On December 5, 2014, the United States Court of Appeals for the D.C. Circuit remanded an order of the Federal Energy Regulatory Commission (FERC) denying refunds to certain Louisiana-based utility companies for rates that FERC had previously ruled “unjust and unreasonable.” 1  The December Order is the third time the D.C. Circuit has remanded an order in the long-running dispute, and the second time the D.C. Circuit has remanded on the issue of refunds.2

The dispute originated in 1995, when the Louisiana Public Service Commission (LPSC) filed a complaint with FERC under Section 206 of the Federal Power Act (FPA).  The Complaint objected to the way in which capacity costs were allocated among three Louisiana utilities, all of which were subsidiaries of Entergy Corporation.  FERC dismissed the complaint, and the LPSC petitioned the D.C. Circuit for review.  In 1999, the D.C. Circuit remanded the order to FERC for further explanation.3 On remand, FERC decided that the allocation of capacity costs was unjust and unreasonable, but ordered relief only on a prospective basis.4  FERC declined to order refunds because it found it could not make the required finding under FPA Section 206(c) that Entergy’s subsidiaries would be able to recover the costs of the refunds from their ratepayers.5

The LPSC again petitioned for review, and in 2007 the D.C. Circuit remanded the case again, this time on the issue of refunds.6  The D.C. Circuit concluded that the Louisiana utilities should be able to pass through the costs of the refunds to their ratepayers.  It reasoned that, contrary to FERC’s concerns, such cost recovery would not be barred under the filed rate doctrine in a situation where all parties were on notice that the capacity allocation might be found unjust and unreasonable, and refunds ordered. 

On remand, FERC again declined to order refunds.  Although acknowledging a long-standing “policy of granting full refunds to correct unjust and unreasonable rates,”7 FERC argued that there was a separate line of precedent concerning situations involving misallocated costs and issues of rate design.  In those situations, FERC claimed that it “traditionally” declined to order refunds.  The LPSC again petitioned for review.

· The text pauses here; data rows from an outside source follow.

(* ===== verification/Utils.v ===== *)
(** * String utilities and version numbers

    [Utils::split], [Utils::fillTo32], [Utils::validateTimestamps]
    (utils/src/Utils.cpp) and [VersionNumber] (utils/src/VersionNumber.cpp). *)

From Stdlib Require Import ZArith Lia Strings.String Strings.Byte.
From stdpp Require Import base list.
From S2P Require Import Prelude Bytes.

Module Utils.
(** [split(data, char)] reads with [std::getline]: a separator at the very
    end opens no further token, and the empty string has none. *)
Fixpoint split_go (delimiter : byte) (segment data : bytes) : list bytes :=
  match data with
  | [] => if bool_decide (segment = []) then [] else [segment]
  | c :: data =>
      if bool_decide (c = delimiter) then segment :: split_go delimiter [] data
      else split_go delimiter (segment ++ [c]) data
  end.
Definition split (data : bytes) (delimiter : byte) : list bytes := split_go delimiter [] data.

(** [split(data, string)], for a one-character delimiter: [find] and cut; the
    rest is always a token. *)
Fixpoint split_str_go (delimiter : byte) (segment data : bytes) : list bytes :=
  match data with
  | [] => [segment]
  | c :: data =>
      if bool_decide (c = delimiter) then segment :: split_str_go delimiter [] data
      else split_str_go delimiter (segment ++ [c]) data
  end.
Definition split_str (data : bytes) (delimiter : byte) : list bytes := split_str_go delimiter [] data.

Definition fillTo32 (data : bytes) : bytes :=
  if bool_decide (32 <= zlen data) then data else zeros (32 - zlen data) ++ data.

Definition validateTimestamps (t1 t2 threshold : Z) : bool :=
  bool_decide (Z.abs (i64 (t1 - t2)) < threshold).

(** *** Joining and splitting *)

(** The tokens separated by [d]. *)
Fixpoint join (d : byte) (l : list bytes) : bytes :=
  match l with
  | [] => []
  | [t] => t
  | t :: l => t ++ d :: join d l
  end.

Lemma split_go_token d seg t : d ∉ t -> t <> [] \/ seg <> [] ->
  split_go d seg t = [seg ++ t].
Proof.
  revert seg. induction t as [|c t IH]; intros seg Hd Hne; simpl.
  - rewrite app_nil_r. case_bool_decide; [|done]. subst seg. by destruct Hne.
  - apply not_elem_of_cons in Hd as [Hc Hd]. rewrite bool_decide_eq_false_2 by congruence.
    rewrite IH; [by rewrite <- app_assoc|done|]. right. by destruct seg.
Qed.

Lemma split_go_sep d seg t data : d ∉ t ->
  split_go d seg (t ++ d :: data) = (seg ++ t) :: split_go d [] data.
Proof.
  revert seg. induction t as [|c t IH]; intros seg Hd; simpl.
  - by rewrite bool_decide_eq_true_2, app_nil_r.
  - apply not_elem_of_cons in Hd as [Hc Hd]. rewrite bool_decide_eq_false_2 by congruence.
    rewrite IH by done. by rewrite <- app_assoc.
Qed.

Lemma split_cons d t data : d ∉ t -> split (t ++ d :: data) d = t :: split data d.
Proof. intros. unfold split. by rewrite split_go_sep. Qed.

Lemma split_token d t : d ∉ t -> t <> [] -> split t d = [t].
Proof. intros. unfold split. by rewrite split_go_token by (auto). Qed.

Lemma split_pair d t u : d ∉ t -> d ∉ u -> u <> [] -> split (t ++ d :: u) d = [t; u].
Proof. intros. unfold split. by rewrite split_go_sep, split_go_token by (auto). Qed.

(** Splitting undoes joining when no token holds the separator and the last
    one is not empty. *)
Lemma split_join d l :
  Forall (fun t => d ∉ t) l -> (forall t, last l = Some t -> t <> []) -> split (join d l) d = l.
Proof.
  unfold split. induction l as [|t l IH]; intros Hf Hl; [done|].
  apply Forall_cons in Hf as [Ht Hf]. destruct l as [|t' l].
  - cbn [join]. rewrite split_go_token; [done|done|]. left. by apply Hl.
  - change (join d (t :: t' :: l)) with (t ++ d :: join d (t' :: l)).
    rewrite split_go_sep by done. simpl app. f_equal. apply IH; [done|]. intros u Hu. by apply Hl.
Qed.

(** No token ever holds the separator. *)
Lemma split_no_sep d data : Forall (fun t => d ∉ t) (split data d).
Proof.
  unfold split. assert (forall seg, d ∉ seg -> Forall (fun t => d ∉ t) (split_go d seg data)) as H;
    [|apply H, not_elem_of_nil].
  induction data as [|c data IH]; intros seg Hs; simpl.
  - case_bool_decide; [constructor|]. by repeat constructor.
  - case_bool_decide; [constructor; [done|]; apply IH, not_elem_of_nil|].
    apply IH. rewrite elem_of_app, list_elem_of_singleton. intros [?|?]; [done|congruence].
Qed.

(** An empty last token is lost: its separator ends the text. *)
Lemma split_join_empty d l : Forall (fun t => d ∉ t) l -> split (join d (l ++ [[]])) d = l.
Proof.
  unfold split. induction l as [|t l IH]; intros Hf; [done|]. apply Forall_cons in Hf as [Ht Hf].
  assert (join d ((t :: l) ++ [[]]) = t ++ d :: join d (l ++ [[]])) as -> by (by destruct l).
  rewrite split_go_sep by done. simpl app. f_equal. by apply IH.
Qed.

Lemma split_go_nil d seg data : split_go d seg data = [] -> seg = [] /\ data = [].
Proof.
  revert seg. induction data as [|c data IH]; intros seg; simpl; case_bool_decide; try done.
  intros [H' _]%IH. by destruct seg.
Qed.

(** A text of one token is the token, with or without a separator behind it. *)
Lemma split_single d data t : split data d = [t] -> data = t \/ data = t ++ [d].
Proof.
  unfold split. assert (forall seg, split_go d seg data = [t] -> seg ++ data = t \/ seg ++ data = t ++ [d]) as H;
    [|apply (H [])].
  induction data as [|c data IH]; intros seg; simpl.
  - case_bool_decide; [done|]. intros [= <-]. left. by rewrite app_nil_r.
  - case_bool_decide as Hc.
    + intros [= -> [_ ->]%split_go_nil]. right. by subst.
    + intros H%IH. by rewrite <- app_assoc in H.
Qed.

(** The tokens' characters are the text's. *)
Lemma split_sub d data t c : t ∈ split data d -> c ∈ t -> c ∈ data.
Proof.
  unfold split. assert (forall seg, t ∈ split_go d seg data -> c ∈ t -> c ∈ seg ++ data) as H; [|apply (H [])].
  induction data as [|x data IH]; intros seg; simpl.
  - case_bool_decide; [by intros ?%not_elem_of_nil|]. intros ->%list_elem_of_singleton. by rewrite app_nil_r.
  - case_bool_decide; [intros [->|Ht]%elem_of_cons Hc|intros Ht Hc].
    + apply elem_of_app. by left.
    + pose proof (IH [] Ht Hc) as Hin. apply elem_of_app. right. apply elem_of_cons. by right.
    + pose proof (IH _ Ht Hc) as Hin. by rewrite <- app_assoc in Hin.
Qed.

Lemma join_elem d l c : c ∈ join d l -> c = d \/ exists t, t ∈ l /\ c ∈ t.
Proof.
  induction l as [|t l IH]; [by intros ?%not_elem_of_nil|]. destruct l as [|t' l].
  - intros. right. exists t. split; [left|done].
  - change (join d (t :: t' :: l)) with (t ++ d :: join d (t' :: l)).
    intros [H|[->|H]%elem_of_cons]%elem_of_app; [|by left|].
    + right. exists t. split; [left|done].
    + destruct (IH H) as [->|(u & Hu & Hc)]; [by left|]. right. exists u. split; [by right|done].
Qed.

Lemma join_empty d l : join d l = [] -> l = [] \/ l = [[]].
Proof. destruct l as [|t [|t' l]]; cbn; [by left|intros ->; by right|by destruct t]. Qed.

Lemma zlen_fillTo32 d : zlen d <= 32 -> zlen (fillTo32 d) = 32.
Proof.
  intros. unfold fillTo32. case_bool_decide; [lia|]. rewrite zlen_app, zlen_zeros by lia. lia.
Qed.
(** *** Splitting at a text *)
Lemma split_str_go_app d t data seg : d ∉ t ->
  split_str_go d seg (t ++ data) = split_str_go d (seg ++ t) data.
Proof.
  revert seg. induction t as [|c t IH]; intros seg Hd; cbn; [by rewrite app_nil_r|].
  apply not_elem_of_cons in Hd as [Hc Hd]. rewrite bool_decide_eq_false_2 by congruence.
  by rewrite IH, <- app_assoc.
Qed.

Lemma split_str_cons d t data : d ∉ t -> split_str (t ++ d :: data) d = t :: split_str data d.
Proof. intros Hd. unfold split_str. rewrite split_str_go_app by done. cbn. by rewrite bool_decide_eq_true_2. Qed.

Lemma split_str_go_head d data seg : exists rest l, split_str_go d seg data = (seg ++ rest) :: l.
Proof.
  revert seg. induction data as [|c data IH]; intros seg; cbn; [exists [], []; by rewrite app_nil_r|].
  case_bool_decide; [exists [], (split_str_go d [] data); by rewrite app_nil_r|].
  destruct (IH (seg ++ [c])) as (r & l & ->). exists (c :: r), l. by rewrite <- app_assoc.
Qed.

Lemma join_split_str_go d data seg : join d (split_str_go d seg data) = seg ++ data.
Proof.
  revert seg. induction data as [|c data IH]; intros seg; cbn [split_str_go]; [by rewrite app_nil_r|].
  case_bool_decide as Hc.
  - subst c. destruct (split_str_go_head d data []) as (r & l & He). cbn in He. pose proof (IH []) as Hj. rewrite He in *.
    change (join d (seg :: r :: l)) with (seg ++ d :: join d (r :: l)). by rewrite Hj.
  - rewrite IH, <- app_assoc. done.
Qed.

Lemma split_str_join d l : Forall (fun t => d ∉ t) l -> l <> [] -> split_str (join d l) d = l.
Proof.
  induction 1 as [|t l Ht Hl IH]; intros Hne; [done|]. destruct l as [|t' l].
  - cbn [join]. unfold split_str. rewrite <- (app_nil_r t) at 1. rewrite split_str_go_app by done. by rewrite app_nil_l.
  - change (join d (t :: t' :: l)) with (t ++ d :: join d (t' :: l)). by rewrite split_str_cons, IH.
Qed.
End Utils.

Module VersionNumber.
Record VersionNumber := {
  _versionStr : bytes;
  _major : Z;
  _minor : Z;
  _build : option Z;
  _comment : option bytes;
}.

Definition unknown : VersionNumber :=
  {| _versionStr := lit "unknown"; _major := 0; _minor := 0; _build := None; _comment := None |}.

(** [std::stoul] on a string that starts with a digit: the value and the
    position where it stopped. *)
Definition stoul (s : bytes) : outcome (Z * Z) :=
  let ds := digits s in
  let v := dec_value ds 0 in
  if bool_decide (ds = []) then Throw StdInvalidArgument
  else if bool_decide (u64_max < v) then Throw StdOutOfRange
  else Ret (v, zlen ds).

(** The conversion block; its [catch (...)] reports one exception. *)
Definition convert (versionStr : bytes) (tmp : list bytes) : outcome VersionNumber :=
  '(major, _) ← stoul (default [] (tmp !! 0%nat));
  '(minor, _) ← stoul (default [] (tmp !! 1%nat));
  match tmp !! 2%nat with
  | Some third =>
      if bool_decide (third <> lit "*") then
        '(build, pos) ← stoul third;
        mret {| _versionStr := versionStr; _major := major; _minor := minor; _build := Some build;
                _comment := if bool_decide (pos <> zlen third) then Some (zdrop pos third) else None |}
      else mret {| _versionStr := versionStr; _major := major; _minor := minor; _build := None; _comment := None |}
  | None => mret {| _versionStr := versionStr; _major := major; _minor := minor; _build := None; _comment := None |}
  end.

Definition parse (versionStr : bytes) : outcome VersionNumber :=
  let tmp := Utils.split_str versionStr x2e in
  let major := default [] (tmp !! 0%nat) in
  let minor := default [] (tmp !! 1%nat) in
  if bool_decide (length tmp <> 3%nat) && bool_decide (length tmp <> 2%nat) then Throw InvalidVersionFormatException
  else if bool_decide (major = []) || bool_decide (minor = []) then Throw InvalidVersionFormatException
  else if negb (forallb isdigit major) then Throw InvalidVersionFormatException
  else if negb (forallb isdigit minor) then Throw InvalidVersionFormatException
  else if match tmp !! 2%nat with
          | Some third =>
              bool_decide (minor = [])
              || negb (isdigit (match third with c :: _ => c | [] => x00 end)) && bool_decide (third <> lit "*")
          | None => false
          end then Throw InvalidVersionFormatException
  else
    match convert versionStr tmp with
    | Ret v => Ret v
    | Throw _ => Throw InvalidVersionFormatException
    end.

(** [std::lexicographical_compare] on [char]. *)
Fixpoint lex_lt (a b : bytes) : bool :=
  match a, b with
  | _, [] => false
  | [], _ :: _ => true
  | x :: a, y :: b =>
      if bool_decide (char_val x < char_val y) then true
      else if bool_decide (char_val y < char_val x) then false
      else lex_lt a b
  end.

(** [operator<] *)
Definition lt (l r : VersionNumber) : bool :=
  if bool_decide (_major l < _major r) then true
  else if bool_decide (_major l = _major r) then
    if bool_decide (_minor l < _minor r) then true
    else if bool_decide (_minor l = _minor r) then
      match _build l, _build r with
      | None, _ => true
      | Some b, Some b' =>
          if bool_decide (b < b') then true
          else if bool_decide (b = b') then
            match _comment l, _comment r with
            | Some c, Some c' => lex_lt c c'
            | Some _, None => true
            | None, _ => false
            end
          else false
      | Some _, None => false
      end
    else false
  else false.

Definition gt (l r : VersionNumber) : bool := lt r l.

(** [operator==] *)
Definition eqb (l r : VersionNumber) : bool :=
  if bool_decide (_major l = _major r) && bool_decide (_minor l = _minor r) then
    match _build l, _build r with
    | Some b, Some b' =>
        if bool_decide (b = b') then
          match _comment l, _comment r with
          | Some c, Some c' => bool_decide (c = c')
          | None, None => true
          | _, _ => false
          end
        else false
    | None, None => true
    | _, _ => false
    end
  else false.

(** *** The order *)

Lemma char_val_inj a b : char_val a = char_val b -> a = b.
Proof.
  unfold char_val, swrap. pose proof (byte_val_range a). pose proof (byte_val_range b).
  intros E. apply byte_val_inj. change (2 ^ (8 - 1)) with 128 in E. change (2 ^ 8) with 256 in E.
  Z.div_mod_to_equations. lia.
Qed.

Lemma lex_lt_irrefl a : lex_lt a a = false.
Proof. induction a as [|x a IH]; simpl; [done|]. by rewrite !bool_decide_eq_false_2 by lia. Qed.

Lemma lex_lt_trans a b c : lex_lt a b = true -> lex_lt b c = true -> lex_lt a c = true.
Proof.
  revert b c. induction a as [|x a IH]; intros [|y b] [|z c]; simpl; try done.
  repeat case_bool_decide; try done; try lia. apply IH.
Qed.

Lemma lex_lt_total a b : lex_lt a b = false -> lex_lt b a = false -> a = b.
Proof.
  revert b. induction a as [|x a IH]; intros [|y b]; simpl; try done.
  repeat case_bool_decide; try done; try lia.
  intros. f_equal; [apply char_val_inj; lia|]. by apply IH.
Qed.

(** Versions written with a build number. *)
Definition has_build (v : VersionNumber) : Prop := is_Some (_build v).

(** on versions with a build number [operator<] is a strict order that
    agrees with [operator==]: irreflexive, transitive, and of two versions
    exactly one is smaller unless they are equal. *)
Theorem version_order :
  (forall a, has_build a -> lt a a = false)
  /\ (forall a b c, has_build a -> has_build b -> has_build c ->
        lt a b = true -> lt b c = true -> lt a c = true)
  /\ (forall a b, has_build a -> has_build b ->
        (lt a b = true /\ lt b a = false /\ eqb a b = false)
        \/ (lt a b = false /\ lt b a = true /\ eqb a b = false)
        \/ (lt a b = false /\ lt b a = false /\ eqb a b = true)).
Proof.
  split; [|split].
  - intros a [x Hx]. unfold lt. rewrite Hx. repeat case_bool_decide; try lia.
    destruct (_comment a); [apply lex_lt_irrefl|done].
  - intros a b c [x Hx] [y Hy] [z Hz]. unfold lt. rewrite Hx, Hy, Hz.
    repeat case_bool_decide; try done; try lia.
    destruct (_comment a), (_comment b), (_comment c); try done. apply lex_lt_trans.
  - intros a b [x Hx] [y Hy]. unfold lt, eqb. rewrite Hx, Hy.
    repeat case_bool_decide; try lia; simpl; auto.
    + destruct (_comment a) as [s|], (_comment b) as [t|]; simpl; auto.
      case_bool_decide as E.
      * subst t. rewrite lex_lt_irrefl. auto.
      * destruct (lex_lt s t) eqn:E1, (lex_lt t s) eqn:E2; auto.
        -- pose proof (lex_lt_trans _ _ _ E1 E2) as E3. by rewrite lex_lt_irrefl in E3.
        -- by destruct E; apply lex_lt_total.
Qed.

(** Without build numbers the comparison is not an order: a version is
    smaller than itself. *)
Lemma version_lt_reflexive_without_build : forall v, parse (lit "2.4") = Ret v -> lt v v = true.
Proof. intros v. vm_compute. intros [= <-]. reflexivity. Qed.
End VersionNumber.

In this most recent order, the D.C. Circuit takes issue with FERC’s reasons for departing from its “general policy” of ordering refunds for unjust and unreasonable rates.  The court found that FERC has no specific policy against refunds in rate design cases, but has instead declined to issue refunds in such cases due to specific considerations that are not pertinent to the refunds in LPSC v. FERC.  FERC identified the following reasons for denying refunds in cost allocation cases: “potential under-recovery by the utility; consumers’ and utilities’ inability to revisit past decisions; a ‘detrimental effect upon an organized market’; different generations of consumers paying the surcharges and receiving the past benefits; and the ‘complication and cost of rerunning markets.’”8 FERC itself had ruled out the possibility of under-recovery in this case.  As for the other considerations, FERC determined that refunds were not warranted because (1) Entergy had not over-recovered and (2) Entergy could not revisit its past decisions.9

The D.C. Circuit accepted neither explanation.  It noted that FERC did not explain why “a lack of over-recovery should automatically negate refunds.”  It further observed that FERC had not identified any past decisions that Entergy was unable to revisit, or “why that fact—presumably true in every refund decision—was more significant here than in other decisions in which it orders refunds.”10  The D.C. Circuit concluded that FERC “cannot reasonably apply a policy that is based on factors that it acknowledges are not present in a given case.”11  The court directed FERC on remand to consider the factors present in the case and reach a “reasonable accommodation” among them with regard to refunds.